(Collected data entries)
= = = =

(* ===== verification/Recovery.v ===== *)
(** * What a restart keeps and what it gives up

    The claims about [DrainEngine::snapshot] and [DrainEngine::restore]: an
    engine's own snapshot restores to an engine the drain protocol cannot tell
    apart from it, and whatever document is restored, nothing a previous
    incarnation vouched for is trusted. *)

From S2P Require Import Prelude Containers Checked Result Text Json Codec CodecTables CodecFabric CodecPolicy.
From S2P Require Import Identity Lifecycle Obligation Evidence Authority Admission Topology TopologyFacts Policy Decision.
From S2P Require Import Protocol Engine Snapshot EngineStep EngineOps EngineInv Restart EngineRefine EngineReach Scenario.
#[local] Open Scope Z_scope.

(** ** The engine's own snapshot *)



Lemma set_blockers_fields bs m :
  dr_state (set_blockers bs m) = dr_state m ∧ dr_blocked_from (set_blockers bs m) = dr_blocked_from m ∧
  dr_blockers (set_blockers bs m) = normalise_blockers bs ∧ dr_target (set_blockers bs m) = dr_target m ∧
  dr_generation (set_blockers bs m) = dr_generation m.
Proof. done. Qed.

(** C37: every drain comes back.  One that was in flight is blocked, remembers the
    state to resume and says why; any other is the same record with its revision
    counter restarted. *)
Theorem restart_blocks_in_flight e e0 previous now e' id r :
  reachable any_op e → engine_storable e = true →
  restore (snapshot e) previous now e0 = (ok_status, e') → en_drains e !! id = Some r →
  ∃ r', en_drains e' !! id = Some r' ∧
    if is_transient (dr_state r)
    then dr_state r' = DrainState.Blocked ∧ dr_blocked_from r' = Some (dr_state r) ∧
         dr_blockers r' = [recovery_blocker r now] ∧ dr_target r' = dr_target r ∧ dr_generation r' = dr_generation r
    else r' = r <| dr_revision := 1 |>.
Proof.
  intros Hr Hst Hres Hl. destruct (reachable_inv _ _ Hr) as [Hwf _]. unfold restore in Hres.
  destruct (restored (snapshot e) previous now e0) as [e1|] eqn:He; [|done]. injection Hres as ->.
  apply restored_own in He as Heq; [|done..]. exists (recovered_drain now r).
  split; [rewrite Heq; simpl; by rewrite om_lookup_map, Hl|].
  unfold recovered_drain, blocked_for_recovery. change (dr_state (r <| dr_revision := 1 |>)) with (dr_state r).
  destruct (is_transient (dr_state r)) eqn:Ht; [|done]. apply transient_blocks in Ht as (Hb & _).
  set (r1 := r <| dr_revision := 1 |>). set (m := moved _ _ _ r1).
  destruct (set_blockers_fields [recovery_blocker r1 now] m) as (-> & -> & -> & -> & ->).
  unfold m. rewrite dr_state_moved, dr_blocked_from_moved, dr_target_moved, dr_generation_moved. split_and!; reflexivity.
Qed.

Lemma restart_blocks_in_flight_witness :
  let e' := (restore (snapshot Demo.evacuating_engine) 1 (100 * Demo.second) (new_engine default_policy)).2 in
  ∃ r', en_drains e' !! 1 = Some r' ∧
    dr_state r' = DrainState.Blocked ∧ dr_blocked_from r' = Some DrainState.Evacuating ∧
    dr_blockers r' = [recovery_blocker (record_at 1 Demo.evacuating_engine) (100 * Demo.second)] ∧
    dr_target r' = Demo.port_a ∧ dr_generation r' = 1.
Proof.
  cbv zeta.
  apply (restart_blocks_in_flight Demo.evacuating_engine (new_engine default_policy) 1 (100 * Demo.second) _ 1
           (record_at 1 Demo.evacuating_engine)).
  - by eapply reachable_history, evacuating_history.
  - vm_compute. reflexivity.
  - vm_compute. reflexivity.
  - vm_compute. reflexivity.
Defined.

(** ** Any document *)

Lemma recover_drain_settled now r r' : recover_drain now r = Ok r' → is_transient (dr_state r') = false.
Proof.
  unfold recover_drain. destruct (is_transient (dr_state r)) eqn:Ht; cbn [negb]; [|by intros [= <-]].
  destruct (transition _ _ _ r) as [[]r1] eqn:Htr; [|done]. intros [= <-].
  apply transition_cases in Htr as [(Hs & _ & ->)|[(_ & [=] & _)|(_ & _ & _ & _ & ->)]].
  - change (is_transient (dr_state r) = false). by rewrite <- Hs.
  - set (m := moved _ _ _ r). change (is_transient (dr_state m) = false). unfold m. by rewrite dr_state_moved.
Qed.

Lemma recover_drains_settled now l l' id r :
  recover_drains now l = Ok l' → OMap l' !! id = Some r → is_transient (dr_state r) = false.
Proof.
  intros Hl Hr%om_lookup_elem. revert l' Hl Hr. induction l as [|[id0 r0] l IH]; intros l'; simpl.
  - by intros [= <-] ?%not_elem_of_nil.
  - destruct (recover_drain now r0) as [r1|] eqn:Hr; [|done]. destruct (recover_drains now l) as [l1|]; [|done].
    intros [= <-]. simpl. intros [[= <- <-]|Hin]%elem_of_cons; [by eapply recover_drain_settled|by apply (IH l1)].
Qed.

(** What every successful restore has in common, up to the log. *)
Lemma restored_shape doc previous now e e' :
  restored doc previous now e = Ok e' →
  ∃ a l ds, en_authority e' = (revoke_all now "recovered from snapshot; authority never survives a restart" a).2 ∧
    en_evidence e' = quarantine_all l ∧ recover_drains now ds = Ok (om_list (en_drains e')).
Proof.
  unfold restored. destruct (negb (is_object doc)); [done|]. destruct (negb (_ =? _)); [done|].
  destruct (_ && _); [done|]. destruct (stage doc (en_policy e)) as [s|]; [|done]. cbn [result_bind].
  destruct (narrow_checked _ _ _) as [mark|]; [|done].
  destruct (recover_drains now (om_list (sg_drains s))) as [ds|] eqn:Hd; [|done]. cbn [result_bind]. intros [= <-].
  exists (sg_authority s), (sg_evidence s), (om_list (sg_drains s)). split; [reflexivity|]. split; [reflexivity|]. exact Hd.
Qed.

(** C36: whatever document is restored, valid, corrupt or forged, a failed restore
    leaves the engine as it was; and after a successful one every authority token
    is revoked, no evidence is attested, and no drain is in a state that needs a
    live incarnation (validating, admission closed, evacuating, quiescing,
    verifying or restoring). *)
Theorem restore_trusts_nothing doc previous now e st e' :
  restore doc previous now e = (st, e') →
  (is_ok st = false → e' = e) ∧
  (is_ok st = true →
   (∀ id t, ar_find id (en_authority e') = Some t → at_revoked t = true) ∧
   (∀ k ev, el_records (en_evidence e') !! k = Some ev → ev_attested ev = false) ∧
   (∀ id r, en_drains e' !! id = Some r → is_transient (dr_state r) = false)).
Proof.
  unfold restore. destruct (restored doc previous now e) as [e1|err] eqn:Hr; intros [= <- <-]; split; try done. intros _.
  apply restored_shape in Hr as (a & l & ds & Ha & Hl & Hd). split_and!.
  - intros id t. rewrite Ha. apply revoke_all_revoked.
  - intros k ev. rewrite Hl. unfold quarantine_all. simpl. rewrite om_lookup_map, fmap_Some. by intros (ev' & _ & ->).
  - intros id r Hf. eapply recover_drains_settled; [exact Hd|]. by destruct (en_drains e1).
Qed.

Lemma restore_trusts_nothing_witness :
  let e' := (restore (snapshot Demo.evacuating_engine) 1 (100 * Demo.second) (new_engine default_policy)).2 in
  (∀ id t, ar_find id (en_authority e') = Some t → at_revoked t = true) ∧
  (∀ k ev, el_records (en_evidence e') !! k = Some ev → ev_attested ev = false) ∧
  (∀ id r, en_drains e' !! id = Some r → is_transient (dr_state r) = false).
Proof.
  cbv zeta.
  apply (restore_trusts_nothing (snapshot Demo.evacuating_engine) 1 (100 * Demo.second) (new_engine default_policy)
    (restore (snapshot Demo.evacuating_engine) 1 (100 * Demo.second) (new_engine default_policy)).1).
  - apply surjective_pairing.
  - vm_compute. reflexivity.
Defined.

= = = =

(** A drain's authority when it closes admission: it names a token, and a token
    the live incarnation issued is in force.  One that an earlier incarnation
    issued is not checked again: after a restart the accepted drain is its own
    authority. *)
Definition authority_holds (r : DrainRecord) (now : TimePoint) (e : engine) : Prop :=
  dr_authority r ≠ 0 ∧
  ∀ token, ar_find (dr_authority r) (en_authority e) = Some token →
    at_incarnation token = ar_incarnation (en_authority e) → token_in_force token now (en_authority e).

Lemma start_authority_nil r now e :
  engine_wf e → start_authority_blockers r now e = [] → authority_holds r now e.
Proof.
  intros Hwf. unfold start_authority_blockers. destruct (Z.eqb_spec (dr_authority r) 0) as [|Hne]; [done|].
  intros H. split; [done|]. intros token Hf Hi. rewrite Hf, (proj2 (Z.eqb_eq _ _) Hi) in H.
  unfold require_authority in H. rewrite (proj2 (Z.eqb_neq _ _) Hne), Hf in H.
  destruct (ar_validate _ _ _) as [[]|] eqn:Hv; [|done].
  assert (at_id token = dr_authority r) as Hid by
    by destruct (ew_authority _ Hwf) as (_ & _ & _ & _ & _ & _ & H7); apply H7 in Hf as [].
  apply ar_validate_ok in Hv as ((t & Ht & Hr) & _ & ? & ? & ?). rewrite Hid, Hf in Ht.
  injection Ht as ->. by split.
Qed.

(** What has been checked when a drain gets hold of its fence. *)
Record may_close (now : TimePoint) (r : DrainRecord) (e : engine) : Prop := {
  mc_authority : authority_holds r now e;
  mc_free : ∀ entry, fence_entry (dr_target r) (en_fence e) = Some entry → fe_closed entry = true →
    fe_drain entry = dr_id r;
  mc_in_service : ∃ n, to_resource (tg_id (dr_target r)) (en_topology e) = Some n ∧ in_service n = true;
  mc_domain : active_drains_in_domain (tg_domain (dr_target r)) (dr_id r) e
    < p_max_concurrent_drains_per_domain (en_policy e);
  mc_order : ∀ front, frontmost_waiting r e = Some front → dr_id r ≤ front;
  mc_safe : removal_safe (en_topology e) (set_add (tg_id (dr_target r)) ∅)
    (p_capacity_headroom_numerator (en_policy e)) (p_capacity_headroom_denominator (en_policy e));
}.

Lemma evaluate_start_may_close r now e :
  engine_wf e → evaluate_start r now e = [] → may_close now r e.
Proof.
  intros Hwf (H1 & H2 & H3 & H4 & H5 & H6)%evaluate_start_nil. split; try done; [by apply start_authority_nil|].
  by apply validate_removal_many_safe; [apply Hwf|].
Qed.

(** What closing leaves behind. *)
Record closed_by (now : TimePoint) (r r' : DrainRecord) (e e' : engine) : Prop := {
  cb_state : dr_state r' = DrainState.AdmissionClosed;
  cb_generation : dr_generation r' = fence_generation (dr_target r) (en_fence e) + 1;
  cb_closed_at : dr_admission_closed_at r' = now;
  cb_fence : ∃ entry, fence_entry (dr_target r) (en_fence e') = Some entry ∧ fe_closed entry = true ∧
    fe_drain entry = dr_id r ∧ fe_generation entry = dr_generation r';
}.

= = = =

EXERCISE REQUIREMENTS = Once you find the line with "engine_wf e → start_authority_blockers" above, print it and every line after it up to and including the line with "intros H. split;", exactly as written and nothing else.

EXERCISE OUTPUT =
  engine_wf e → start_authority_blockers r now e = [] → authority_holds r now e.
Proof.
  intros Hwf. unfold start_authority_blockers. destruct (Z.eqb_spec (dr_authority r) 0) as [|Hne]; [done|].
  intros H. split; [done|]. intros token Hf Hi. rewrite Hf, (proj2 (Z.eqb_eq _ _) Hi) in H.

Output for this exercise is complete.